The responses of Felipe Pait, countering Fine’s humor with his own, and of Scott, thinking about his anti-war anarchist friend in Spain being accused of responsibility for Bush’s War in Iraq, point to the need to take some responsibility, drawing upon sociological insights such as Fine’s. As Michael Corey notes quoting Peter Berger, “Unlike puppets, we have the possibility of stopping in our movements, looking up and perceiving the machinery by which we have been moved. In this act lies the first step towards freedom.
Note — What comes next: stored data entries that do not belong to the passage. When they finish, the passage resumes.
(** [date.fromordinal] is a right inverse of [date.toordinal], for
    every integer. *)
Lemma ymd2ord_ord2ymd (n : Z) :
  let '(y, m, d) := ord2ymd n in ymd2ord y m d = n.
Proof.
  rewrite ord2ymd_month_day. cbv zeta.
  set (n0 := n - 1).
  set (q := n0 / DI400Y). set (r400 := n0 mod DI400Y).
  set (a := r400 / DI100Y). set (r100 := r400 mod DI100Y).
  set (b := r100 / DI4Y). set (r4 := r100 mod DI4Y).
  set (c := r4 / 365). set (r1 := r4 mod 365).
  assert (n0 = 146097 * q + r400 ∧ 0 ≤ r400 < 146097) as [E400 B400].
  { unfold q, r400, DI400Y.
    split; [apply Z.div_mod; lia|apply Z.mod_pos_bound; lia]. }
  assert (r400 = 36524 * a + r100 ∧ 0 ≤ r100 < 36524) as [E100 B100].
  { unfold a, r100, DI100Y.
    split; [apply Z.div_mod; lia|apply Z.mod_pos_bound; lia]. }
  assert (r100 = 1461 * b + r4 ∧ 0 ≤ r4 < 1461) as [E4 B4].
  { unfold b, r4, DI4Y.
    split; [apply Z.div_mod; lia|apply Z.mod_pos_bound; lia]. }
  assert (r4 = 365 * c + r1 ∧ 0 ≤ r1 < 365) as [E1 B1].
  { unfold c, r1. split; [apply Z.div_mod; lia|apply Z.mod_pos_bound; lia]. }
  clearbody q r400 a r100 b r4 c r1.
  assert (0 ≤ a ≤ 4) as Ba by lia.
  assert (0 ≤ b ≤ 24) as Bb by lia.
  assert (0 ≤ c ≤ 4) as Bc by lia.
  assert (n = n0 + 1) as En by (unfold n0; lia). clearbody n0.
  destruct (Z.eqb_spec c 4) as [->|Hc4]; cbn [orb].
  - (* the last day of a four-year cycle *)
    assert (r1 = 0 ∧ a ≤ 3 ∧ b ≠ 24) as (-> & Ha3 & Hb24) by lia.
    unfold ymd2ord.
    replace (q * 400 + 1 + a * 100 + b * 4 + 4 - 1)
      with (q * 400 + 1 + a * 100 + b * 4 + 3) by ring.
    rewrite year_days by lia.
    unfold days_before_month. rewrite year_leap by lia.
    apply Z.eqb_neq in Hb24. rewrite Hb24.
    change (DAYS_BEFORE_MONTH 12
            + (if (2 <? 12) && ((3 =? 3) && (negb false || (a =? 3)))
               then 1 else 0)) with 335.
    lia.
  - destruct (Z.eqb_spec a 4) as [->|Ha4].
    + (* the last day of a four-hundred-year cycle *)
      assert (r100 = 0 ∧ b = 0 ∧ r4 = 0 ∧ c = 0 ∧ r1 = 0)
        as (-> & -> & -> & -> & ->) by lia.
      unfold ymd2ord.
      replace (q * 400 + 1 + 4 * 100 + 0 * 4 + 0 - 1)
        with (q * 400 + 1 + 3 * 100 + 24 * 4 + 3) by ring.
      rewrite year_days by lia.
      unfold days_before_month. rewrite year_leap by lia.
      change (DAYS_BEFORE_MONTH 12
              + (if (2 <? 12) && ((3 =? 3) && (negb (24 =? 24) || (3 =? 3)))
                 then 1 else 0)) with 335.
      lia.
    + assert (a ≤ 3 ∧ c ≤ 3) as [Ha3 Hc3] by lia.
      set (leap := (c =? 3) && (negb (b =? 24) || (a =? 3))).
      assert (month_day_ok leap r1 = true) as Hok.
      { destruct leap eqn:El; [apply month_day_leap|apply month_day_common]; lia. }
      unfold month_day_ok in Hok.
      destruct (month_day r1 leap) as [m d].
      apply andb_true_iff in Hok as [Hok Hsum].
      apply Z.eqb_eq in Hsum.
      unfold ymd2ord. rewrite year_days by lia.
      unfold days_before_month. rewrite year_leap by lia. fold leap. lia.
Qed.

(** Adding whole days moves the ordinal by as many and keeps the time
    of day. *)
Lemma toordinal_add_days (d : datetime) (i : Z) :
  toordinal (add_days d i) = toordinal d + i.
Proof.
  unfold add_days. pose proof (ymd2ord_ord2ymd (toordinal d + i)) as Hinv.
  destruct (ord2ymd (toordinal d + i)) as [[y m] dd]. exact Hinv.
Qed.

Lemma time_of_day_add_days (d : datetime) (i : Z) :
  time_of_day (add_days d i) = time_of_day d.
Proof.
  unfold add_days. by destruct (ord2ymd (toordinal d + i)) as [[y m] dd].
Qed.

End CalendarFacts.

Section UrlExamples.
Import Datetime Urls.



(** Without versions, [urls_build] expands the template once for each
    day of [days]. *)
Lemma urls_build_plain `{UtilStrptime} (fmt : string) (range_start range_end : datetime) :
  urls_build fmt range_start range_end None
  = mapM (expand_day fmt) (days range_start range_end).
Proof.
  unfold urls_build. induction (days range_start range_end) as [|d ds IH]; simpl; [done|].
  rewrite IH. unfold url_of_day. by destruct (expand_day fmt d).
Qed.

(** The number of days built is the whole number of 24-hour steps from
    [range_start] to [range_end], plus one. *)
Lemma days_length (range_start range_end : datetime) :
  length (days range_start range_end)
  = Z.to_nat (sub_days range_end range_start + 1).
Proof. unfold days. by rewrite length_map, length_seq. Qed.

(** When the end falls earlier in its day than the start in its own,
    the steps are one fewer than the dates from the first to the last. *)
Lemma sub_days_short (a b : datetime) :
  0 ≤ time_of_day a < MICROS_PER_DAY → 0 ≤ time_of_day b < MICROS_PER_DAY →
  time_of_day a < time_of_day b →
  sub_days a b = toordinal a - toordinal b - 1.
Proof.
  intros Ha Hb Hlt. unfold sub_days, MICROS_PER_DAY in *.
  symmetry. apply (Z.div_unique _ _ _ (86400000000 + time_of_day a - time_of_day b)); lia.
Qed.

Lemma sub_days_full (a b : datetime) :
  0 ≤ time_of_day a < MICROS_PER_DAY → 0 ≤ time_of_day b < MICROS_PER_DAY →
  time_of_day b ≤ time_of_day a →
  sub_days a b = toordinal a - toordinal b.
Proof.
  intros Ha Hb Hlt. unfold sub_days, MICROS_PER_DAY in *.
  symmetry. apply (Z.div_unique _ _ _ (time_of_day a - time_of_day b)); lia.
Qed.

(** The dates of the days built are consecutive, from the date of
    [range_start] on. *)
Lemma days_ordinals (range_start range_end : datetime) :
  map toordinal (days range_start range_end)
  = map (λ i : nat, toordinal range_start + Z.of_nat i)
        (seq 0 (Z.to_nat (sub_days range_end range_start + 1))).
Proof.
  unfold days. rewrite map_map. apply map_ext. intros i.
  apply toordinal_add_days.
Qed.

(** When the end is not earlier in its day than the start in its own,
    every date from the first to the last has its day, and no other
    date has one: here the code does what C5 says. *)
Lemma days_reach_last (range_start range_end : datetime) (n : Z) :
  clock_time range_start → clock_time range_end →
  time_of_day range_start ≤ time_of_day range_end →
  n ∈ map toordinal (days range_start range_end)
  ↔ toordinal range_start ≤ n ≤ toordinal range_end.
Proof.
  intros Hs He Hle. rewrite days_ordinals, (sub_days_full _ _ He Hs Hle).
  rewrite list_elem_of_In, in_map_iff. split.
  - intros (i & <- & Hi). apply in_seq in Hi. lia.
  - intros Hn. exists (Z.to_nat (n - toordinal range_start)). split; [lia|].
    apply in_seq. lia.
Qed.

(** When the end is earlier in its day than the start in its own, the
    date of [range_end] has no day: the departure from C5, for every
    such range. *)
Lemma days_miss_last (range_start range_end : datetime) (n : Z) :
  clock_time range_start → clock_time range_end →
  time_of_day range_end < time_of_day range_start →
  n ∈ map toordinal (days range_start range_end)
  ↔ toordinal range_start ≤ n < toordinal range_end.
Proof.
  intros Hs He Hlt. rewrite days_ordinals, (sub_days_short _ _ He Hs Hlt).
  rewrite list_elem_of_In, in_map_iff. split.
  - intros (i & <- & Hi). apply in_seq in Hi. lia.
  - intros Hn. exists (Z.to_nat (n - toordinal range_start)). split; [lia|].
    apply in_seq. lia.
Qed.

(** C5 (the code departs from the claim). The range from 2023-03-05
    23:00 to 2023-03-06 01:00 touches two calendar days, yet one URL is
    built, for the first of them; midnight bounds give both. The
    expansion of the template for 2023-03-05 is the one the claim names. *)
Theorem urls_build_misses_last_day :
  urls_build (H := iso_strptime) "{YYYY}/{MM}/{DD}_{DOY}_{MONTH}.dat"
    (at_hour 2023 3 5 23) (at_hour 2023 3 6 1) None
  = Ok ["2023/03/05_064_MAR.dat"]
  ∧ urls_build (H := iso_strptime) "{YYYY}/{MM}/{DD}_{DOY}_{MONTH}.dat"
      (at_hour 2023 3 5 0) (at_hour 2023 3 6 0) None
    = Ok ["2023/03/05_064_MAR.dat"; "2023/03/06_065_MAR.dat"].
Proof. split; by vm_compute. Qed.

End UrlExamples.

(* ===================================================================== *)
(** ** Arrays: masks, slices and selections *)
(* ===================================================================== *)

Section MaskFacts.
Import Numpy.
Context {B : Type} (p : B → bool).

Lemma where_from_app (k : nat) (l1 l2 : list B) :
  where_from p k (l1 ++ l2)
  = where_from p k l1 ++ where_from p (k + length l1) l2.
Proof.
  revert k. induction l1 as [|x l1 IH]; intros k; simpl.
  - by rewrite Nat.add_0_r.
  - rewrite IH. replace (S k + length l1)%nat with (k + S (length l1))%nat by lia.
    by destruct (p x).
Qed.

Lemma where_from_none (k : nat) (l : list B) :
  Forall (λ x, p x = false) l → where_from p k l = [].
Proof.
  revert k. induction l as [|x l IH]; intros k Hl; simpl; [done|].
  apply Forall_cons in Hl as [-> Hl]. by apply IH.
Qed.

Lemma where_from_nil (k : nat) (l : list B) :
  where_from p k l = [] → Forall (λ x, p x = false) l.
Proof.
  revert k. induction l as [|x l IH]; intros k; simpl; [by constructor|].
  destruct (p x) eqn:E; [done|]. intros Hl. constructor; [done|by eapply IH].
Qed.

(** A list either has no element satisfying [p], or splits at the first
    one. *)
Lemma first_split (l : list B) :
  Forall (λ x, p x = false) l
  ∨ ∃ pre x post, l = pre ++ x :: post ∧ Forall (λ x, p x = false) pre ∧ p x = true.
Proof.
  induction l as [|a l IH]; [by left|].
  destruct (p a) eqn:E.
  - right. exists [], a, l. by split_and!.
  - destruct IH as [Hl|(pre & x & post & -> & Hpre & Hx)].
    + left. by constructor.
    + right. exists (a :: pre), x, post. split_and!; [done| |done]. by constructor.
Qed.

(** ... or at the last one. *)
Lemma last_split (l : list B) :
  Forall (λ x, p x = false) l
  ∨ ∃ pre y post, l = pre ++ y :: post ∧ Forall (λ x, p x = false) post ∧ p y = true.
Proof.
  induction l as [|a l IH] using rev_ind; [by left|].
  destruct (p a) eqn:E.
  - right. exists l, a, []. by split_and!.
  - destruct IH as [Hl|(pre & y & post & -> & Hpost & Hy)].
    + left. apply Forall_app. split; [done|]. by constructor.
    + right. exists pre, y, (post ++ [a]). split_and!; [by rewrite <- app_assoc| |done].
      apply Forall_app. split; [done|]. by constructor.
Qed.

(** The mask of [read_file] and the slice it cuts out. *)
Lemma where_block (l : list B) :
  (where_ p l = [] ∧ Forall (λ x, p x = false) l)
  ∨ ∃ pre mid post lo rest,
      block_of p l pre mid post
      ∧ where_ p l = lo :: rest
      ∧ lo = length pre
      ∧ S (List.last (lo :: rest) lo) = (length pre + length mid)%nat
      ∧ slice lo (S (List.last (lo :: rest) lo)) l = mid.
Proof.
  destruct (first_split l) as [Hl|(pre & x & post1 & -> & Hpre & Hx)].
  { left. split; [by apply where_from_none|done]. }
  right.
  assert (where_ p (pre ++ x :: post1)
          = length pre :: where_from p (S (length pre)) post1) as Hw.
  { unfold where_. rewrite where_from_app, (where_from_none _ pre Hpre). simpl.
    by rewrite Hx. }
  destruct (last_split post1) as [Hpost|(m & y & post & -> & Hpost & Hy)].
  - exists pre, [x], post1, (length pre), [].
    rewrite Hw, (where_from_none _ post1 Hpost). split_and!; try done.
    + split; try done; simpl; eauto.
    + simpl. lia.
    + unfold slice. simpl. rewrite drop_app_length.
      replace (S (length pre) - length pre)%nat with 1%nat by lia. done.
  - exists pre, (x :: m ++ [y]), post, (length pre),
      (where_from p (S (length pre)) m ++ [(S (length pre) + length m)%nat]).
    assert (where_from p (S (length pre)) (m ++ y :: post)
            = where_from p (S (length pre)) m ++ [(S (length pre) + length m)%nat])
      as Hw2.
    { rewrite where_from_app. simpl. rewrite Hy.
      by rewrite (where_from_none _ post Hpost). }
    rewrite Hw, Hw2.
    assert (List.last (length pre :: where_from p (S (length pre)) m
                         ++ [(S (length pre) + length m)%nat]) (length pre)
            = (S (length pre) + length m)%nat) as Hlast.
    { rewrite app_comm_cons. apply last_last. }
    rewrite Hlast. split_and!; try done.
    + split; try done.
      * simpl. by rewrite <- !app_assoc.
      * simpl. eauto.
      * exists y. split; [|done]. rewrite app_comm_cons. apply last_snoc.
    + simpl. rewrite length_app. simpl. lia.
    + unfold slice. rewrite drop_app_length.
      replace (S (S (length pre) + length m) - length pre)%nat
        with (length (x :: m ++ [y])) by (simpl; rewrite length_app; simpl; lia).
      replace (x :: m ++ y :: post) with ((x :: m ++ [y]) ++ post)
        by (simpl; by rewrite <- app_assoc).
      apply take_app_length.
Qed.

(** The block holds every element that satisfies [p]. *)
Lemma block_filter (l pre mid post : list B) :
  block_of p l pre mid post →
  filter (λ x, p x = true) l = filter (λ x, p x = true) mid.
Proof.
  intros [-> Hpre Hpost _ _]. rewrite !filter_app.
  assert (∀ k : list B, Forall (λ x, p x = false) k →
                         filter (λ x, p x = true) k = []) as Hnone.
  { induction k as [|a k IH]; intros Hk; [done|].
    apply Forall_cons in Hk as [Ha Hk]. rewrite filter_cons.
    destruct (decide (p a = true)); [congruence|by apply IH]. }
  rewrite (Hnone pre Hpre), (Hnone post Hpost). simpl. by rewrite app_nil_r.
Qed.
And in this act we find the conclusive justification of sociology as a humanistic discipline … ” This is something that needs to inform public discussion, something we need to talk about.
Informed public discussion, more informed criticism of a repressive religious tyranny, is a deep concern for Ahmad Sadri. He illuminated in his post a problem in the Iranian opposition that is not often seen abroad. Sadri worries about a unitary dogmatic secularism replacing a dogmatic Islamism. He presents a window into an exciting debate that will have significant consequences. It is not surprising that in the face of theocracy, there are critics in Iran who are demanding secular purity. But Sadri recognizes that this purity may be just as dangerous as the present tyranny. I am reminded of a key intellectual intervention in the developing democratic opposition in Poland, Adam Michnik’s The Church, The Left and Dialogue. Sadri, like Michnik, knows that it is necessary for democrats of the world to engage in dialogue, even if they don’t unite. They should seek solidarity around shared democratic principles.
Close to home, on International Women’s day, Esther Kreider-Verhalle, thought about the problems of childcare in her community. Hers was a reflection on the problems of everyday life that point to a more significant issue: how does American society support the ideal of gender equality? When women are actively involved in the work force, do we have reasonable and affordable ways in place to take care of our children? Her reflections are funny: “Some schools ask parents in all seriousness for essays and letters of recommendation. In the essay, one must describe the child’s academic, social and personal strengths and challenges. Strength: knows his alphabet and can count way beyond ten; weaknesses: has a limited attention span and has an occasional tantrum during which both numbers and letters are thrown around.” But the situation is very serious, and for the poor tragic, particularly in an era when various public community centers are facing severe cutbacks, something I will post on next week.
Solidarity through dialogue was the theme of the week.